10. Devidamente consultada, a PJU se manifestou no seguinte sentido:
a) embora o envio aos investidores de avisos de negociação ou de movimentação de ações possa ser concebido como bastante para caracterizar a ciência da ocorrência de danos decorrentes de transferências desautorizadas, essa presunção é desconstituída na hipótese em que prepostos da instituição intermediária fornecem informações falsas induzindo mediante ardil seus clientes a erro;
b) o disposto no parágrafo único do artigo 41 da Resolução nº 1656/89 não se aplica à hipótese dos autos, tendo aplicação somente à custódia realizada pela própria corretora.
FUNDAMENTOS
11. A primeira questão a ser discutida no presente processo diz respeito ao momento em que o reclamante teria tomado ciência do prejuízo e se a reclamação teria sido apresentada no prazo de seis meses previsto na Resolução nº 1656/89, vigente à época dos fatos. A propósito, o parágrafo 2º do artigo 42 estabelece o seguinte:
"Art. 42 - ..................................................................................
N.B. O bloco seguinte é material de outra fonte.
(** Where neither of two tables has a key among the symbols, their union
    has none. *)
Lemma kept_union_nil (classes1 classes2 : gmap string Z) (pairs : list (Z * string)) :
  kept classes1 pairs = [] -> kept classes2 pairs = [] ->
  kept (classes1 ∪ classes2) pairs = [].
Proof.
  induction pairs as [| [pos sym] pairs IH]; [done |]. intros H1 H2.
  destruct (classes1 !! sym) as [c1 |] eqn:Hc1;
    [by rewrite (kept_cons_key _ _ _ _ _ Hc1) in H1 |].
  destruct (classes2 !! sym) as [c2 |] eqn:Hc2;
    [by rewrite (kept_cons_key _ _ _ _ _ Hc2) in H2 |].
  rewrite (kept_cons_skip _ _ _ _ Hc1) in H1. rewrite (kept_cons_skip _ _ _ _ Hc2) in H2.
  rewrite kept_cons_skip; [by apply IH |].
  by rewrite (lookup_union_r _ _ _ Hc1).
Qed.

(** X8: for two grouping tables without a common symbol, segmenting with
    their union yields, up to order, the pairs (window, label) that the two
    tables yield separately: no beat is lost, none is taken twice, and the
    beat counts add up. *)
Theorem disjoint_tables_partition_the_beats {elt : Type} (signal : list (list elt))
    (annotations : Annotation) (mean_rate : spec_float)
    (classes1 classes2 : gmap string Z)
    (beats1 beats2 : list (list elt)) (cs1 cs2 : list Z) :
  classes1 ##ₘ classes2 ->
  separate_hearbeats signal annotations mean_rate classes1 = Ok (beats1, cs1) ->
  separate_hearbeats signal annotations mean_rate classes2 = Ok (beats2, cs2) ->
  exists beats cs,
    separate_hearbeats signal annotations mean_rate (classes1 ∪ classes2) = Ok (beats, cs) /\
    zip beats cs ≡ₚ zip beats1 cs1 ++ zip beats2 cs2 /\
    length beats = (length beats1 + length beats2)%nat.
Proof.
  intros Hdisj Hret1 Hret2.
  apply separate_hearbeats_returns in Hret1
    as (frame & signal1 & Hf & Hc & Hlen & Huse1 & -> & ->).
  apply separate_hearbeats_returns in Hret2
    as (frame' & signal1' & Hf' & Hc' & _ & Huse2 & -> & ->).
  rewrite Hf in Hf'. injection Hf' as <-. rewrite Hc in Hc'. injection Hc' as <-.
  assert (Huse : fits_int64 frame = true
                 \/ kept (classes1 ∪ classes2) (annotation_pairs annotations) = []).
  { destruct Huse1 as [Hfit | Hnone1]; [by left |].
    destruct Huse2 as [Hfit | Hnone2]; [by left |].
    right. by apply kept_union_nil. }
  eexists _, _. split; [by apply (separate_hearbeats_ok _ _ _ _ frame signal1) |].
  pose proof (zip_windows_labels_union signal1 frame classes1 classes2
                (annotation_pairs annotations) Hdisj) as Hperm.
  split; [exact Hperm |].
  apply Permutation_length in Hperm.
  rewrite length_app, !length_zip_with in Hperm.
  pose proof (windows_labels_length signal1 frame classes1 (annotation_pairs annotations)).
  pose proof (windows_labels_length signal1 frame classes2 (annotation_pairs annotations)).
  pose proof (windows_labels_length signal1 frame (classes1 ∪ classes2)
                (annotation_pairs annotations)).
  lia.
Qed.
(** The window of [getStudentPayments] for a page number from 1 on:
    skip = (page - 1) * limit, then .skip(skip).limit(limit), over the
    sorted documents the query matches. *)
Definition page_window {A} (page limit : nat) (matches : list A) : list A :=
  take limit (drop ((page - 1) * limit) matches).

(** The pagination block returned next to the items. *)
Record Pagination : Type := mkPagination {
  pg_total : Z;
  pg_page : Z;
  pg_limit : Z;
  pg_pages : Z
}.

(** [paginatedResponse(items, total, page, limit)] without its timestamp. *)
Definition paginatedResponse {A} (items : list A) (total page limit : Z)
    : list A * Pagination :=
  (items, mkPagination total page limit (Math_ceil_div total limit)).

(** The gateway is down: every operation throws. *)
Definition gateway_down_env : Env :=
  mkEnv (clock sample_env) (uuid_gen sample_env)
        (validateTransactionRequest sample_env)
        (fun _ _ => None) (fun _ => None)
        (fun _ => false) (fun _ => false) (fun _ _ _ => false).


(** A gateway that reports every transaction as refunded. *)
Definition refund_env : Env :=
  mkEnv (clock sample_env) (uuid_gen sample_env)
        (validateTransactionRequest sample_env)
        (snap_createTransaction sample_env)
        (fun t => Some (mkStatusResult t "refund" None None 150000 None))
        (fun _ => true) (fun _ => true) (fun _ _ _ => true).

Definition refund_payload : WebhookPayload :=
  mkWebhookPayload (Some "u1-1700000060000") "refund" None None None.

(** ** Symbolic execution of the service code *)

Ltac unfold_service :=
  unfold createTransaction, createTransaction_body, verifyPayment,
    processWebhook, processWebhook_body, webhook_enrollment,
    cancelTransaction, expireTransaction, refundTransaction,
    snapClient_createTransaction, coreApi_status, coreApi_cancel,
    coreApi_expire, coreApi_refund,
    commitTransaction, apply_session, startTransaction, abortTransaction,
    Payment_findOne, Payment_save, Payment_insert, Payment_findOneAndUpdate,
    Enrollment_findById, Enrollment_save, Enrollment_findByIdAndUpdate,
    read_view, write_view, view, store_op, Date_now, uuidv4, gateway,
    try_catch, throw, mbind, M_bind, bind, mret, M_ret, ret,
    with_store, with_session, with_faults, with_ticks, with_uuids,
    with_writes, with_gwlog in *.

#[local] Arguments list_find : simpl never.

Ltac exec :=
  unfold_service;
  repeat first [ progress cbn in * | progress simplify_eq
               | case_bool_decide | case_match ].

(** ** Basic facts *)

Lemma settles_cancels_disjoint s : settles s = true -> cancels s = false.
Proof. destruct s; reflexivity || discriminate. Qed.

Lemma spec_payment_update_status st pt now p :
  status (spec_payment_update st pt now p) = st.
Proof. unfold spec_payment_update. destruct (settles st); reflexivity. Qed.

Lemma spec_payment_update_ids st pt now p :
  transactionId (spec_payment_update st pt now p) = transactionId p /\
  orderId (spec_payment_update st pt now p) = orderId p /\
  enrollmentId (spec_payment_update st pt now p) = enrollmentId p.
Proof. unfold spec_payment_update. destruct (settles st); auto. Qed.

(** Replacing the document a query finds by one that still matches leaves
    the query's answer at the same position. *)
Lemma list_find_update (P : Payment -> Prop) `{!forall p, Decision (P p)}
    (l : list Payment) i p p' :
  list_find P l = Some (i, p) -> P p' ->
  list_find P (<[i:=p']> l) = Some (i, p').
Proof.
  intros Hf HP. apply list_find_Some in Hf as (Hl & _ & Hmin).
  apply list_find_insert_Some. right; left.
  split_and!; eauto using lookup_lt_Some.
Qed.

Lemma webhook_filter_update payload st pt now p :
  webhook_filter payload p ->
  webhook_filter payload (spec_payment_update st pt now p).
Proof.
  unfold webhook_filter.
  destruct (spec_payment_update_ids st pt now p) as (-> & -> & _). auto.
Qed.

Lemma verify_filter_update tid st pt now p :
  verify_filter tid p -> verify_filter tid (spec_payment_update st pt now p).
Proof.
  unfold verify_filter.
  destruct (spec_payment_update_ids st pt now p) as (-> & -> & _). auto.
Qed.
§ 2º - Quando o comitente não tiver tido comprovadamente possibilidade de acesso a elementos que lhe permitam tomar ciência do prejuízo havido, o prazo estabelecido no parágrafo anterior será contado da data do conhecimento do fato."
12. Ora, de acordo com o processo, as 200 ações, do total de 232, de emissão da Vale foram indevidamente retiradas da conta de custódia do reclamante em 31.07.98. Posteriormente a esse fato, verifica-se que o reclamante obteve sua posição junto à Marlin para a declaração do imposto de renda em que em 31.12.98 constavam as referidas ações.
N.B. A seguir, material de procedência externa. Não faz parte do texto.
(** X12. A read-only session never writes to the local store: along every
    sequence of events without a confirmed reset (advances, edits of
    context fields included) the store stays as it was and the session
    stays read-only. *)
Theorem readonly_session_never_writes (w : World) (es : list Event) :
  readonly (state w) = true -> forallb keeps_progress es = true ->
  localStorage (run w es) = localStorage w
  /\ readonly (state (run w es)) = true.
Proof.
  intros Hro Hes. revert w Hro. induction es as [|e es IH]; intros w Hro.
  - split; [reflexivity | exact Hro].
  - cbn [forallb] in Hes. apply andb_true_iff in Hes as [He Hes].
    destruct (step_progress w e He) as (_ & _ & Hro').
    destruct (IH Hes (step w e)) as [Hst Hr]; [congruence|].
    unfold run in *. cbn [foldl]. rewrite Hst, Hr.
    split; [apply step_readonly_store; assumption | reflexivity].
Qed.

Lemma readonly_session_never_writes_witness :
  localStorage (run readonly_world
                  [SetField FincidentId (js "INC-43"); SetRole operator; Advance t3])
  = ∅.
Proof.
  exact (proj1 (readonly_session_never_writes readonly_world
                  [SetField FincidentId (js "INC-43"); SetRole operator; Advance t3]
                  eq_refl eq_refl)).
Defined.

(** X13. A confirmed reset writes, also in a read-only session: when both
    identifiers are non-empty, the record under the key of the state is
    replaced by the fresh state, whatever [readonly] was and whatever the
    store held. *)
Theorem confirmed_reset_replaces_record (w : World) (now : jstring) :
  nonempty (incidentId (state w)) && nonempty (machineId (state w)) = true ->
  localStorage (step w (Reset true now))
  = <[key_of (state w) :=
        JSON_stringify (reify (fresh (state w) now (js "Tracker reset") false))]>
      (localStorage w).
Proof.
  intros Hne. rewrite localStorage_step. unfold update_of, reset. cbn [negb].
  fold (fresh (state w) now (js "Tracker reset") false).
  rewrite persist_spec. unfold persistable.
  cbn [fresh readonly incidentId machineId negb andb]. rewrite Hne. reflexivity.
Qed.

Lemma confirmed_reset_replaces_record_witness :
  localStorage (step (mkWorld (snap sample_state) it (localStorage sample_world) [] None)
                  (Reset true t3)) !! key_of sample_state
  = Some (JSON_stringify (reify (fresh sample_state t3 (js "Tracker reset") false))).
Proof.
  rewrite (confirmed_reset_replaces_record
             (mkWorld (snap sample_state) it (localStorage sample_world) [] None) t3 eq_refl).
  apply lookup_insert_eq.
Defined.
13. Dessa forma, à vista da relação de fidúcia que existe entre o cliente e a corretora, considero razoável a postura do reclamante de, apesar de ter recebido em novembro de 1999 o extrato da CLC em que as ações reclamadas não constavam mais de sua custódia, não ter procurado obter maiores informações a respeito por estar trabalhando em São Paulo e que imaginou tratar-se de grupamento. 
14. É oportuno ressaltar que o extrato em anexo não contém as informações sobre o que teria ocorrido com as ações e que quando houve a transferência indevida das ações em julho de 1998 o endereço do reclamante no sistema já era o correto, conforme se verifica do cadastro efetuado em 19.05.98 na BOVESPA/CBLC.
15. Diante disso e considerando que o reclamante sequer tomou conhecimento do prejuízo quando o problema de fraude na Marlin se tornou público mas somente após o recebimento de correspondência da própria Marlin pedindo-lhe que entrasse em contato com a corretora em junho 2001, não me parece correta a conclusão da BOVESPA no sentido de que a reclamação teria sido apresentada fora do prazo já que foi formulada em seguida à ciência do prejuízo.
16. Quanto ao mérito, não há como deixar de reconhecer que a responsabilidade pela transferência de titularidade de ações de clientes por funcionários para a conta de terceiro é do fundo de garantia que abrange toda e qualquer hipótese de dano causada a investidor por empregados ou prepostos de sociedade corretora que utiliza dos sistemas de negociação em bolsa para perpetrar fraudes. No caso, embora não esteja prevista expressamente, entendo que a fraude pode ser enquadrada na hipótese da alínea "b" do item I do artigo 41 da Resolução nº 1656/89 do Conselho Monetário Nacional que dispõe:
"Art. 41 – As Bolsas de Valores devem manter Fundo de Garantia, com finalidade exclusiva de assegurar aos clientes de sociedade corretora, até o limite do Fundo, ressarcimento de prejuízos decorrentes:
I – da atuação de administradores, empregados ou prepostos de sociedade corretora membro ou permissionária da Bolsa de Valores que tiver recebido a ordem do investidor, em relação à intermediação de negociações realizadas em Bolsa e aos serviços de custódia, especialmente nas seguintes hipóteses:
...................................................................................................
b) uso inadequado de numerário ou de valores mobiliários, inclusive em relação a operações de financiamento ou de empréstimos de ações para a compra ou venda em Bolsa (conta margem);"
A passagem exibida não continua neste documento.